**WHAT THE TASK ASKS**: Starting at the line below holding "Theorem update_has_no_uniqueness_check st" and stopping at the line holding "st).2) = 400) ∧", print every line exactly, both ends included, and leave the rest out.

*** Opening INPUT DATA ***

(** C2 (amended): when a creation payload duplicates the username of one
    stored record and the email of another, the conflict reported is the one
    of the record that comes first in the list: the username conflict if the
    record with that username was inserted before the record with that
    email, the email conflict if it was inserted after it.  The store is
    left as it was. *)
Theorem create_reports_first_conflict user st i j a b :
  list_find (λ u, User.username u = UserCreate.username user)
            (fake_users_db st) = Some (i, a) →
  list_find (λ u, User.email u = UserCreate.email user)
            (fake_users_db st) = Some (j, b) →
  create_user user st =
  (st, HTTPException 400 (if decide (i ≤ j)%nat then detail_username_exists
                          else detail_email_exists)).
Proof.
  intros Hi Hj. unfold create_user.
  by rewrite (duplicate_check_first user _ i j a b).
Qed.

(** C5: when some stored record has the requested id and the body is valid,
    the update is answered 200 with the replacing record under that id, and
    that record is in the store afterwards; nothing is asked about the
    usernames and emails of the other records. *)
Theorem update_has_no_uniqueness_check st user_id body user old :
  UserCreate_validate body = inr user →
  old ∈ fake_users_db st →
  User.id old = user_id →
  let updated_user :=
    User.mk user_id (UserCreate.username user) (UserCreate.email user)
            (UserCreate.full_name user) in
  (app st (PUT_user user_id body)).2 = mkResponse 200 (User_dump updated_user) ∧
  updated_user ∈ fake_users_db (app st (PUT_user user_id body)).1.
Proof.
  intros Hv Hin Hid upd. rewrite app_store, app_response, Hv.
  destruct (list_find_elem_of (λ u, User.id u = user_id) _ old Hin Hid)
    as [[idx x] Hf].
  unfold update_user. rewrite Hf. simpl. split; [done|].
  apply list_find_Some in Hf as (Hidx & _ & _).
  apply list_elem_of_lookup. exists idx.
  apply list_lookup_insert_eq. by eapply lookup_lt_Some.
Qed.

(** C7: a successful update overwrites exactly one slot of the list: the
    slot held a record with the requested id, it now holds the returned
    record, whose id is the same; the list keeps its length, every other
    slot keeps its record, and the counter is untouched. *)
Theorem update_in_place user_id user st st' updated_user :
  update_user user_id user st = (st', Return updated_user) →
  ∃ idx old,
    fake_users_db st !! idx = Some old ∧ User.id old = user_id ∧
    fake_users_db st' !! idx = Some updated_user ∧
    User.id updated_user = user_id ∧
    length (fake_users_db st') = length (fake_users_db st) ∧
    (∀ j, j ≠ idx → fake_users_db st' !! j = fake_users_db st !! j) ∧
    user_id_counter st' = user_id_counter st.
Proof.
  intros (idx & old & Hf & -> & ->)%update_user_Return.
  apply list_find_Some in Hf as (Hidx & Hid & _).
  exists idx, old. simpl. split_and!; try done.
  - apply list_lookup_insert_eq. by eapply lookup_lt_Some.
  - apply length_insert.
  - intros j Hj. by apply list_lookup_insert_ne.
Qed.

(** *** Request validation *)

Lemma handler_status user_id user st :
  (status_code (respond 201 User_dump (create_user user st).2) = 201 ∨
   status_code (respond 201 User_dump (create_user user st).2) = 400) ∧
  (status_code (respond 200 User_dump (update_user user_id user st).2) = 200 ∨
   status_code (respond 200 User_dump (update_user user_id user st).2) = 404).
Proof.
  split.
  - unfold create_user. destruct (duplicate_check _ _) as [exc|] eqn:Hd;
      [|simpl; auto].
    apply duplicate_check_Some in Hd as [-> | ->]; simpl; auto.
  - unfold update_user. destruct (list_find _ _) as [[??]|]; simpl; auto.
Qed.

Lemma UserCreate_validate_inl body fields :
  UserCreate_validate body = inl fields → fields = UserCreate_errors body.
Proof.
  unfold UserCreate_validate.
  destruct (body_username body), (body_email body ≫= EmailStr),
    (body_password body); congruence.
Qed.

Lemma UserCreate_validate_errors body :
  UserCreate_errors body ≠ [] →
  UserCreate_validate body = inl (UserCreate_errors body).
Proof.
  unfold UserCreate_validate, UserCreate_errors.
  by destruct (body_username body), (body_email body ≫= EmailStr),
    (body_password body).
Qed.

(** C6 (amended): a creation or update body without a username is answered
    422 with a validation failure that names the username field, and the
    store is not touched.  A username that is present passes validation
    whatever its length, the empty string included: a validation failure of
    such a body never names the username field, and with an accepted email
    and a password the body is turned into the payload with that username
    and the request is not answered 422. *)
Theorem missing_username_rejected st req body :
  (req = POST_users body ∨ ∃ user_id, req = PUT_user user_id body) →
  (body_username body = None →
   app st req =
     (st, mkResponse 422 (validation_error body (UserCreate_errors body))) ∧
   "username" ∈ UserCreate_errors body) ∧
  (∀ u, body_username body = Some u →
     (∀ fields, UserCreate_validate body = inl fields → "username" ∉ fields) ∧
     (∀ e p, body_email body ≫= EmailStr = Some e →
             body_password body = Some p →
        UserCreate_validate body =
          inr (UserCreate.mk u e p (body_full_name body)) ∧
        status_code (app st req).2 ≠ 422)).
Proof.
  intros Hreq. split.
  - intros Hnone.
    assert ("username" ∈ UserCreate_errors body) as Hin.
    { unfold UserCreate_errors. rewrite Hnone. apply list_elem_of_here. }
    split; [|done].
    assert (UserCreate_errors body ≠ []) as Hne.
    { intros Heq. rewrite Heq in Hin. by apply elem_of_nil in Hin. }
    apply UserCreate_validate_errors in Hne.
    destruct Hreq as [->|[user_id ->]]; simpl; unfold with_body; by rewrite Hne.
  - intros u Hu. split.
    + intros fields ->%UserCreate_validate_inl Hin.
      unfold UserCreate_errors in Hin. rewrite Hu in Hin.
      destruct (body_email body ≫= EmailStr), (body_password body);
        simpl in Hin;
        repeat (apply elem_of_cons in Hin as [Hin|Hin]; [done|]);
        by apply elem_of_nil in Hin.
    + intros e p He Hp.
      assert (UserCreate_validate body =
              inr (UserCreate.mk u e p (body_full_name body))) as Hv.
      { unfold UserCreate_validate. by rewrite Hu, He, Hp. }
      split; [done|]. rewrite app_response.
      destruct Hreq as [->|[user_id ->]]; rewrite Hv.
      * destruct (handler_status 0 (UserCreate.mk u e p (body_full_name body))
                    st) as [[Hc|Hc] _]; by rewrite Hc.
      * destruct (handler_status user_id
                    (UserCreate.mk u e p (body_full_name body)) st)
          as [_ [Hc|Hc]]; by rewrite Hc.
Qed.

(** C10: an update body without a password is answered 422 with a
    validation failure that names the password field, and the handler is
    not run: the store is the one before the request. *)
Theorem update_requires_password st user_id body :
  body_password body = None →
  app st (PUT_user user_id body) =
  (st, mkResponse 422 (validation_error body (UserCreate_errors body))) ∧
  "password" ∈ UserCreate_errors body.
Proof.
  intros Hnone.
  assert ("password" ∈ UserCreate_errors body) as Hin.
  { unfold UserCreate_errors. rewrite Hnone. rewrite !elem_of_app. right. right.
    apply list_elem_of_singleton. done. }
  split; [|done]. simpl. unfold with_body.
  rewrite UserCreate_validate_errors; [done|].
  intros Heq. rewrite Heq in Hin. by apply elem_of_nil in Hin.
Qed.

(** *** What the responses carry *)











(** *** Deletion *)

Lemma delete_first_is_filter (db : list User.t) user_id idx x :
  NoDup (User.id <$> db) →
  list_find (λ u, User.id u = user_id) db = Some (idx, x) →
  delete idx db = filter (λ u, User.id u ≠ user_id) db.
Proof.
  revert idx. induction db as [|e db IH]; intros idx Hnd; [done|].
  rewrite fmap_cons in Hnd. apply NoDup_cons in Hnd as [Hnotin Hnd].
  cbn [list_find]. destruct (decide (User.id e = user_id)) as [He|He].
  - intros [= <- <-]. rewrite filter_cons_False by (intros ?; done). simpl.
    clear IH. induction db as [|e' db IH]; [done|].
    rewrite fmap_cons in Hnotin, Hnd.
    apply not_elem_of_cons in Hnotin as [Hne Hnotin].
    apply NoDup_cons in Hnd as [_ Hnd].
    rewrite filter_cons_True by congruence. f_equal. by apply IH.
  - destruct (list_find _ db) as [[i' x']|] eqn:Hf; [|done].
    intros [= <- <-]. rewrite filter_cons_True by done. simpl. f_equal.
    by apply IH.
Qed.

Lemma app_keeps_id_out user_id st req :
  user_id < user_id_counter st →
  user_id ∉ User.id <$> fake_users_db st →
  user_id ∉ User.id <$> fake_users_db (app st req).1.
Proof.
  intros Hlt Hout. rewrite app_store. destruct req; try done.
  - destruct (UserCreate_validate body); [done|]. unfold create_user.
    destruct (duplicate_check _ _); [done|]. simpl.
    rewrite fmap_app, not_elem_of_app. split; [done|]. simpl.
    apply not_elem_of_cons. split; [lia|apply not_elem_of_nil].
  - destruct (UserCreate_validate body); [done|]. by rewrite update_user_ids.
  - intros Hin. apply Hout. eapply elem_of_sublist; [done|].
    apply fmap_sublist, delete_user_sublist.
Qed.

Lemma serve_keeps_id_out user_id st reqs :
  user_id < user_id_counter st →
  user_id ∉ User.id <$> fake_users_db st →
  user_id ∉ User.id <$> fake_users_db (serve st reqs).1.
Proof.
  revert st. induction reqs as [|req reqs IH]; intros st Hlt Hout; [done|].
  rewrite serve_cons. simpl. apply IH; [|by apply app_keeps_id_out].
  pose proof (app_counter_mono st req). lia.
Qed.

(** C9: in any store the process can reach that holds a record with the
    given id, deleting that id is answered 200; afterwards the list
    operation does not return the record, getting the id is answered 404,
    and the list is the former one without that record, the others in their
    former order.  Whatever requests follow, no stored record has that id
    again. *)
Theorem delete_then_gone reqs user_id r :
  let st := (serve startup reqs).1 in
  r ∈ fake_users_db st →
  User.id r = user_id →
  let st' := (app st (DELETE_user user_id)).1 in
  (app st (DELETE_user user_id)).2 =
    mkResponse 200 (JObj [("message", JStr message_deleted)]) ∧
  (∀ l, (get_users st').2 = Return l → r ∉ l) ∧
  (app st' (GET_user user_id)).2 =
    mkResponse 404 (JObj [("detail", JStr detail_not_found)]) ∧
  fake_users_db st' = filter (λ u, User.id u ≠ user_id) (fake_users_db st) ∧
  (∀ later, Forall (λ u, User.id u ≠ user_id)
                   (fake_users_db (serve st' later).1)).
Proof.
  intros st Hin Hid st'.
  destruct (reachable_ok reqs) as [Hnd Hlt]. fold st in Hnd, Hlt.
  destruct (list_find_elem_of (λ u, User.id u = user_id) _ r Hin Hid)
    as [[idx x] Hf].
  assert (fake_users_db st' =
          filter (λ u, User.id u ≠ user_id) (fake_users_db st)) as Hdb.
  { subst st'. rewrite app_store. unfold delete_user. rewrite Hf. simpl.
    by apply (delete_first_is_filter _ _ _ x). }
  assert (user_id ∉ User.id <$> fake_users_db st') as Hout.
  { rewrite Hdb. intros [u [Hu [Hne _]%list_elem_of_filter]]%list_elem_of_fmap.
    done. }
  split_and!.
  - rewrite app_response. unfold delete_user. by rewrite Hf.
  - intros l [= <-]. rewrite Hdb. intros [Hne _]%list_elem_of_filter. done.
  - rewrite app_response. unfold get_user.
    destruct (list_find _ (fake_users_db st')) as [[i y]|] eqn:Hg; [|done].
    apply list_find_Some in Hg as (Hi & Hy & _). destruct Hout.
    apply list_elem_of_fmap. exists y. split; [done|].
    by eapply list_elem_of_lookup_2.
  - done.
  - intros later. apply Forall_forall. intros u Hu Heq.
    apply (serve_keeps_id_out user_id st' later); [| done |].
    + subst st'. rewrite app_store, delete_user_counter.
      rewrite Forall_forall in Hlt. specialize (Hlt _ Hin). lia.
    + apply list_elem_of_fmap. by exists u.
Qed.

(** ** Further properties of the handlers *)

(** *** Creation *)

Lemma duplicate_check_app user l1 l2 :
  duplicate_check user (l1 ++ l2) =
  match duplicate_check user l1 with
  | Some exc => Some exc
  | None => duplicate_check user l2
  end.
Proof.
  induction l1 as [|e l1 IH]; simpl; [done|]. by repeat case_decide.
Qed.

Lemma duplicate_check_Exists user db exc :
  duplicate_check user db = Some exc →
  Exists (λ u, User.username u = UserCreate.username user ∨
               User.email u = UserCreate.email user) db.
Proof.
  induction db as [|e db IH]; simpl; [done|].
  repeat case_decide; intros Hd.
  - apply Exists_cons_hd. by left.
  - apply Exists_cons_hd. by right.
  - by apply Exists_cons_tl, IH.
Qed.

(** X1: a creation goes through exactly when no stored record has the
    username or the email of the payload; it is refused with status 400
    exactly when some stored record has one of them. *)
Theorem create_accepts_iff user st :
  ((create_user user st).2 =
     Return (User.mk (user_id_counter st) (UserCreate.username user)
                     (UserCreate.email user) (UserCreate.full_name user)) ↔
   Forall (λ u, User.username u ≠ UserCreate.username user ∧
                User.email u ≠ UserCreate.email user) (fake_users_db st)) ∧
  ((∃ detail, (create_user user st).2 = HTTPException 400 detail) ↔
   Exists (λ u, User.username u = UserCreate.username user ∨
                User.email u = UserCreate.email user) (fake_users_db st)).
Proof.
  rewrite <- duplicate_check_None. unfold create_user.
  destruct (duplicate_check _ _) as [exc|] eqn:Hd; simpl.
  - pose proof (duplicate_check_Exists _ _ _ Hd) as Hex.
    apply duplicate_check_Some in Hd as [-> | ->];
      (split; split; [done|done|done|by eauto]).
  - split; split; try done.
    + by intros [detail ?].
    + intros Hex. apply duplicate_check_None in Hd.
      apply Exists_exists in Hex as (u & Hu & Hconf).
      rewrite Forall_forall in Hd. destruct (Hd u Hu). tauto.
Qed.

*** Closing INPUT DATA ***

**TASK ANSWER**:
Theorem update_has_no_uniqueness_check st user_id body user old :
  UserCreate_validate body = inr user →
  old ∈ fake_users_db st →
  User.id old = user_id →
  let updated_user :=
    User.mk user_id (UserCreate.username user) (UserCreate.email user)
            (UserCreate.full_name user) in
  (app st (PUT_user user_id body)).2 = mkResponse 200 (User_dump updated_user) ∧
  updated_user ∈ fake_users_db (app st (PUT_user user_id body)).1.
Proof.
  intros Hv Hin Hid upd. rewrite app_store, app_response, Hv.
  destruct (list_find_elem_of (λ u, User.id u = user_id) _ old Hin Hid)
    as [[idx x] Hf].
  unfold update_user. rewrite Hf. simpl. split; [done|].
  apply list_find_Some in Hf as (Hidx & _ & _).
  apply list_elem_of_lookup. exists idx.
  apply list_lookup_insert_eq. by eapply lookup_lt_Some.
Qed.

(** C7: a successful update overwrites exactly one slot of the list: the
    slot held a record with the requested id, it now holds the returned
    record, whose id is the same; the list keeps its length, every other
    slot keeps its record, and the counter is untouched. *)
Theorem update_in_place user_id user st st' updated_user :
  update_user user_id user st = (st', Return updated_user) →
  ∃ idx old,
    fake_users_db st !! idx = Some old ∧ User.id old = user_id ∧
    fake_users_db st' !! idx = Some updated_user ∧
    User.id updated_user = user_id ∧
    length (fake_users_db st') = length (fake_users_db st) ∧
    (∀ j, j ≠ idx → fake_users_db st' !! j = fake_users_db st !! j) ∧
    user_id_counter st' = user_id_counter st.
Proof.
  intros (idx & old & Hf & -> & ->)%update_user_Return.
  apply list_find_Some in Hf as (Hidx & Hid & _).
  exists idx, old. simpl. split_and!; try done.
  - apply list_lookup_insert_eq. by eapply lookup_lt_Some.
  - apply length_insert.
  - intros j Hj. by apply list_lookup_insert_ne.
Qed.

(** *** Request validation *)

Lemma handler_status user_id user st :
  (status_code (respond 201 User_dump (create_user user st).2) = 201 ∨
   status_code (respond 201 User_dump (create_user user st).2) = 400) ∧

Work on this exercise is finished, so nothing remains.